How much sleep is enough?

Sleep is a time for the body to replenish its expended energies, to repair itself or to recover from the wear-and-tear of daily living. As such, it is a very important human need that has to be properly satisfied. But how much amount of sleep is necessary?

A person's sleep requirement goes inversely with his age. As a general rule, young people need more sleep hours than grown-ups. A young body needs to sleep more in order to allow its full development. But only very few people take their sleep issue seriously. Many think it is okay to just sleep for a few hours or to take a quick nap just when they feel sleepy. This is not quite right, according to recent sleep research.

Economic hurdles compel people to work more and at odd hours that their sleep time has been cut by about 20 percent over these last decades. And still there's family and other social activities that need time and attention, so that the minutes or hours taken off from people's sleep are very seldom, if at all, paid back.

Chronic lack of sleep can lead to ill health and erratic, even potentially dangerous, behavior. A woman who hadn't had sleep for nights in a row switched her electric flatiron on when she wanted to watch TV. Another one loaded her dirty dishes into the clothes dryer, instead of putting them in the sink. A staff of a Manila bank worked overtime for several nights in order to earn extra to buy a ticket for the recent Pacquiao-Larios boxing match. He got a prime ticket, but was so sleepy that he dozed off in his seat in the early minutes of the fight and remained asleep until it was all over.

The more common scenario is of sleepy people making mathematics errors, breaking things and being irritable. Other, more immediate effects of sleep deprivation on health and wellbeing include impaired cognitive skills and poor physical performance. Sleepy people have low comprehension levels and lack the stamina to do even ordinary tasks.

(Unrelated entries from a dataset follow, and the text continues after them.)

(* ===== verification/LayoutErrors.v ===== *)
(** * What a layout run writes, and the errors it reports

    Each operation of a run extends the stream and the errors.  [effect] records
    how: a zero-width close bracket is written exactly when an error for an open
    bracket is reported, every token that is neither a newline nor a close
    bracket is written once and in order, and a second run is asked for only
    together with such an error. *)

From S2P Require Import Prelude Tokens Layout Nesting LayoutFacts.

(** A close bracket the source does not hold. *)
Definition is_zero_width_closer (ts : spanned) : bool :=
  is_closer (fst ts) && (start (snd ts) =? end_ (snd ts)).

(** The tokens that only structure the stream. *)
Definition is_blank (ts : spanned) : bool := is_layout (fst ts) || is_newline (fst ts).

(** The tokens layout may neither add nor drop. *)
Definition is_kept (ts : spanned) : bool :=
  negb (is_layout (fst ts)) && negb (is_newline (fst ts)) && negb (is_closer (fst ts)).

Definition kept (l : list spanned) : list spanned := List.filter is_kept l.

Definition zero_closers (l : list spanned) : nat := countb is_zero_width_closer l.
Definition never_closed_errors (l : list LexError) : nat := countb is_never_closed l.

Arguments kept : simpl never.
Arguments zero_closers : simpl never.
Arguments never_closed_errors : simpl never.

Record effect (k : list spanned) (s s' : Layout) : Prop := {
  ef_out : exists toks, out s' = out s ++ toks /\ kept toks = k;
  ef_resync : exists rn, resync_next s' = resync_next s ++ rn;
  ef_errors : exists errs, errors s' = errors s ++ errs;
  ef_count : zero_closers (out s') + never_closed_errors (errors s) =
             zero_closers (out s) + never_closed_errors (errors s');
  ef_ask : length (resync_next s') + never_closed_errors (errors s) <=
           length (resync_next s) + never_closed_errors (errors s')
}.

Lemma kept_app l1 l2 : kept (l1 ++ l2) = kept l1 ++ kept l2.
Proof. apply List.filter_app. Qed.

Lemma kept_cons t l : kept (t :: l) = kept [t] ++ kept l.
Proof. apply (kept_app [t]). Qed.

Lemma effect_trans k1 k2 s1 s2 s3 :
  effect k1 s1 s2 -> effect k2 s2 s3 -> effect (k1 ++ k2) s1 s3.
Proof.
  intros [(t1 & E1 & K1) (r1 & R1) (e1 & X1) C1 A1] [(t2 & E2 & K2) (r2 & R2) (e2 & X2) C2 A2].
  split; [| | |lia|lia].
  - exists (t1 ++ t2). rewrite E2, E1, kept_app, K1, K2. by rewrite app_assoc.
  - exists (r1 ++ r2). by rewrite R2, R1, app_assoc.
  - exists (e1 ++ e2). by rewrite X2, X1, app_assoc.
Qed.

(** A step that writes [toks] and reports [errs]. *)
Lemma effect_intro toks errs rn s s' :
  out s' = out s ++ toks -> errors s' = errors s ++ errs ->
  resync_next s' = resync_next s ++ rn ->
  zero_closers toks = never_closed_errors errs ->
  length rn <= never_closed_errors errs ->
  effect (kept toks) s s'.
Proof.
  intros E1 E2 E3 C A. unfold zero_closers, never_closed_errors in *.
  split; [eauto..| |]; unfold zero_closers, never_closed_errors;
    rewrite ?E1, ?E2, ?E3, ?countb_app, ?length_app; lia.
Qed.

Lemma effect_same s s' :
  out s' = out s -> errors s' = errors s -> resync_next s' = resync_next s ->
  effect [] s s'.
Proof.
  intros E1 E2 E3. apply (effect_intro [] [] []); rewrite ?app_nil_r; auto.
Qed.

Lemma kept_layout toks :
  Forall (fun ts : spanned => is_blank ts = true) toks ->
  kept toks = [] /\ zero_closers toks = 0.
Proof.
  induction 1 as [|[t sp] toks Ht _ [IH1 IH2]]; [done|].
  rewrite kept_cons, IH1. unfold zero_closers in *. simpl. rewrite IH2.
  by destruct t.
Qed.

(** Layout tokens and newlines, with no bracket error. *)
Lemma effect_layout toks errs s s' :
  Forall (fun ts : spanned => is_blank ts = true) toks ->
  never_closed_errors errs = 0 ->
  out s' = out s ++ toks -> errors s' = errors s ++ errs ->
  resync_next s' = resync_next s -> effect [] s s'.
Proof.
  intros Hl He E1 E2 E3. destruct (kept_layout toks Hl) as [Hk Hz]. rewrite <- Hk.
  apply (effect_intro toks errs []); rewrite ?app_nil_r; auto; simpl; lia.
Qed.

There is a rising incidence of accidents caused by drivers falling asleep at the wheel. Laboratory experiments have established that lack of sleep can cause people to slip into "micro-sleeps". These are very short lapses in consciousness, so brief, in fact, that the person experiencing them may not be aware of it when it happens. Micro-sleeps last for a quick two seconds, on average, and can occur even with the eyes wide open.

Our internal biological clock regulates the time we are each to spend on sleep. This explains why we often feel uneasy when we linger in bed way too long. We feel the same - but often worse - when we lack sleep. And the brain is very accurate in keeping account of the amount sleep lacking. If a person gets an hour less than a full night's sleep, for example, that sleep deficit is carried into the next day. Hence, he is more likely to feel sleepy, or actually fall asleep, during the day. If it happens at the workplace, the consequences can be bad.

Sleep deprivation accumulates continually until the owed time is satisfactorily offset or compensated. In a six-day work week, if a person got only six hours of sleep each night instead of the required eight hours, he would owe himself a total of twelve hours of sleep that week. Around the fifth or the sixth day, he may begin to feel so sleepy, as if he'd stayed up all night.

Many offices are close or have a skeletal workforce on Saturday afternoons. Workers like to go on a half-day off to rest. Yet even if they spend the whole afternoon sleeping, those few hours are still short of the total time of sleep they may have lacked during the week. And since Sunday is family or social day, it cannot be relied upon to further offset that accumulated sleep deficit. By Monday, habitual sleep debtors, returning either to work or school, are usually feeling as worn out as they were during the weekend.

It is not clear how long the brain keeps a record of uncompensated sleep debt. Research has only been able to measure short periods, ranging from weeks to a month. It is thought that periods of sickness, including those triggered by lack of sleep, help to offset accumulated sleep debt. Those ailments that need confining the patient to bed are specifically helpful in this respect.

People are ordinarily bad judges of their own sleep needs. But sheer common sense can help. It only takes for one to observe his alertness level during the day in relation to the length of his sleep the night before. If he feels sleepy at certain times, then he needs to add to his nightly sleep, in certain time fractions of, say, 30 minutes or 1 hour, until the daytime sleepiness diminishes or is gone completely. By the time he feels sleepy only around his regular bedtime, he is most probably meeting his personal sleep requirement adequately.

The pioneering medical principle still stands-that although sleep needs vary among people, those that sleep about eight hours daily, on average, tend to live healthier and longer.